Standard Chartered Cuts Bitcoin Price Forecast Again | Crypto Warning

by Priya Shah – Business Editor

Standard Chartered Bank has lowered its 2026 price target for Bitcoin to $100,000, marking the second reduction in less than three months, as headwinds from exchange-traded fund (ETF) outflows and a challenging macroeconomic environment continue to pressure the cryptocurrency market.

The revised forecast, down from a previous $150,000 estimate and significantly lower than an earlier projection of $300,000, anticipates a potential decline for Bitcoin toward $50,000 in the coming months, according to a report by Will Canny of CoinDesk, published February 12, 2026.

Analysts at the bank, led by Geoff Kendrick, head of digital assets research, cite the recent selloff and the behavior of ETF investors as key factors influencing the downward revision. Kendrick indicated that investors who have experienced losses are more inclined to reduce their exposure to Bitcoin rather than capitalize on potential dips, contributing to continued downward pressure.

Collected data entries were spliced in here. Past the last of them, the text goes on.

(** [s.CharmURL()]. The assertion [id.(string)] panics on a setting that
    is not a string. *)
Definition Service_CharmURL (s : Service) : M URL :=
  deferred ("can't get the charm URL of service " ++ quote (Service_String s))
    (do cn <- readConfigNode (Service_zkPath s);
     match ConfigNode_Get cn "charm" with
     | Some id =>
       match id with
       | VStr text => lift (ParseURL text)
       | _ => lift Panic
       end
     | None => lift (Err (Errorf "service has no charm URL"))
     end).

(** [s.SetCharmURL(url)]. [suspend] marks the point between the read and
    the conditional write at which other writers may commit (section 5);
    with no other writer it is a no-op and the body is the source's three
    calls in a row. *)
Definition Service_SetCharmURL (s : Service) (url : URL) : M unit :=
  deferred ("can't set the charm URL of service " ++ quote (Service_String s))
    (do cn <- readConfigNode (Service_zkPath s);
     do _ <- suspend fuel;
     ConfigNode_Write (ConfigNode_Set cn "charm" (VStr (URL_String url)))).

(** [s.Charm()]. *)
Definition Service_Charm (s : Service) : M Charm :=
  do url <- Service_CharmURL s;
  State_Charm url.

(** The mutator of [addUnit]. *)
Definition addUnit_mutator (s : Service) (key principalKey : string)
  (t : topology) : result topology :=
  if negb (topology_HasService t (s_key s)) then Err stateChanged
  else topology_AddUnit t key principalKey.

(** [s.addUnit(principalKey)]. [goyaml.Marshal] of a map of strings does
    not fail; the node holds the settings the YAML stands for. *)
Definition Service_addUnit (s : Service) (principalKey : string) : M Unit :=
  deferred ("can't add unit to service " ++ quote (Service_String s))
    (do url <- Service_CharmURL s;
     let unitData : gmap string value := {[ "charm" := VStr (URL_String url) ]} in
     do suffix <- lift (slice_from (String.length "service-") (s_key s));
     let keyPrefix := Service_zkPath s ++ "/units/unit-" ++ suffix ++ "-" in
     do path <- zk_Create keyPrefix (Settings unitData) SEQUENCE;
     let key := Base path in
     do _ <- retryTopologyChange others fuel (addUnit_mutator s key principalKey);
     ret {| u_key := key;
            u_serviceName := s_name s;
            u_isPrincipal := bool_decide (principalKey = "") |}).
Lemma split_cons (ss token rest : string) (d : ascii) :
  utils.getline ss d = Some (token, rest) ->
  utils.split ss d = token :: utils.split rest d.
Proof.
  intros Hg. unfold utils.split. rewrite (split_loop_step _ _ _ _ _ Hg).
  f_equal. apply split_loop_fuel; [|lia].
  apply getline_shorter in Hg. lia.
Qed.

Lemma split_nil (ss : string) (d : ascii) : utils.split ss d = [] -> ss = "".
Proof.
  destruct (utils.getline ss d) as [[token rest]|] eqn:Hg.
  - rewrite (split_cons _ _ _ _ Hg). discriminate.
  - intros _. now apply getline_none in Hg.
Qed.

Lemma fold_join (delimiter : string) (rest : list string) :
  forall a b : string,
    fold_left (fun result v => result ++ (delimiter ++ v)) rest (a ++ b)
    = a ++ fold_left (fun result v => result ++ (delimiter ++ v)) rest b.
Proof.
  induction rest as [|v rest IH]; intros a b; simpl; [reflexivity|].
  now rewrite append_assoc, IH.
Qed.

Lemma join_cons (first second : string) (rest : list string) (delimiter : string) :
  utils.join (first :: second :: rest) delimiter
  = first ++ delimiter ++ utils.join (second :: rest) delimiter.
Proof.
  unfold utils.join. simpl. rewrite fold_join.
  f_equal. rewrite <- (append_nil_l second) at 1.
  rewrite <- append_assoc, fold_join. now rewrite append_nil_r.
Qed.

(** Joining the tokens of [split] gives the string back, up to one
    delimiter at its very end. *)
Lemma join_split (str : string) (delimiter : ascii) :
  Forall (fun token => find_from0 token delimiter = None) (utils.split str delimiter) /\
  (str = utils.join (utils.split str delimiter) (String delimiter "") \/
   str = utils.join (utils.split str delimiter) (String delimiter "")
         ++ String delimiter "").
Proof.
  remember (String.length str) as n eqn:Hn.
  revert str Hn. induction n as [n IH] using lt_wf_ind. intros str Hn.
  destruct (utils.getline str delimiter) as [[token rest]|] eqn:Hg.
  2:{ apply getline_none in Hg as ->. split; [constructor|]. now left. }
  rewrite (split_cons _ _ _ _ Hg).
  pose proof (getline_shorter _ _ _ _ Hg) as Hlen.
  destruct (getline_spec _ _ _ _ Hg) as (Hfree & Hshape).
  destruct (IH (String.length rest) ltac:(lia) rest eq_refl) as (Hall & Hjoin).
  split; [now constructor|].
  destruct Hshape as [->|(-> & -> & _)]; [|now left].
  destruct (utils.split rest delimiter) as [|second others] eqn:Hs.
  - apply split_nil in Hs as ->. right. reflexivity.
  - rewrite join_cons.
    destruct Hjoin as [Hrest|Hrest]; [left|right]; rewrite Hrest at 1.
    + reflexivity.
    + now rewrite !append_assoc.
Qed.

The bank also adjusted its 2026 target for Ether, reducing it to $4,000 from $7,500, with a potential bottom near $1,400 before any recovery. This follows a period where Bitcoin has fallen more than 40% since peaking near $127,000 in October, and approximately $8 billion has flowed out of U.S.-listed spot Bitcoin ETFs.

Despite the market downturn, which has resulted in a nearly $2 trillion loss in total crypto market value, Standard Chartered maintains a long-term constructive outlook on the asset class, leaving its forecasts through 2030 unchanged. Kendrick noted the current selloff has been more orderly than previous cycles, with no major exchange or platform failures, suggesting a degree of maturation within the crypto market.

Standard Chartered launched a fully integrated digital assets trading service for institutional clients in July 2025, offering spot trading for Bitcoin and Ether through its UK branch, and plans to introduce non-deliverable forwards (NDFs) trading. The bank is the first global systemically important bank to offer deliverable spot cryptoasset trading to institutional clients, including corporations, investors, and asset managers.

The lowered price targets come as ETF holdings have decreased by roughly 100,000 BTC since October, leaving the average ETF investor with a cost basis of approximately $90,000, currently underwater. Kendrick anticipates further market capitulation in the near term, influenced by softening U.S. Economic data and potential delays in anticipated Federal Reserve interest rate cuts.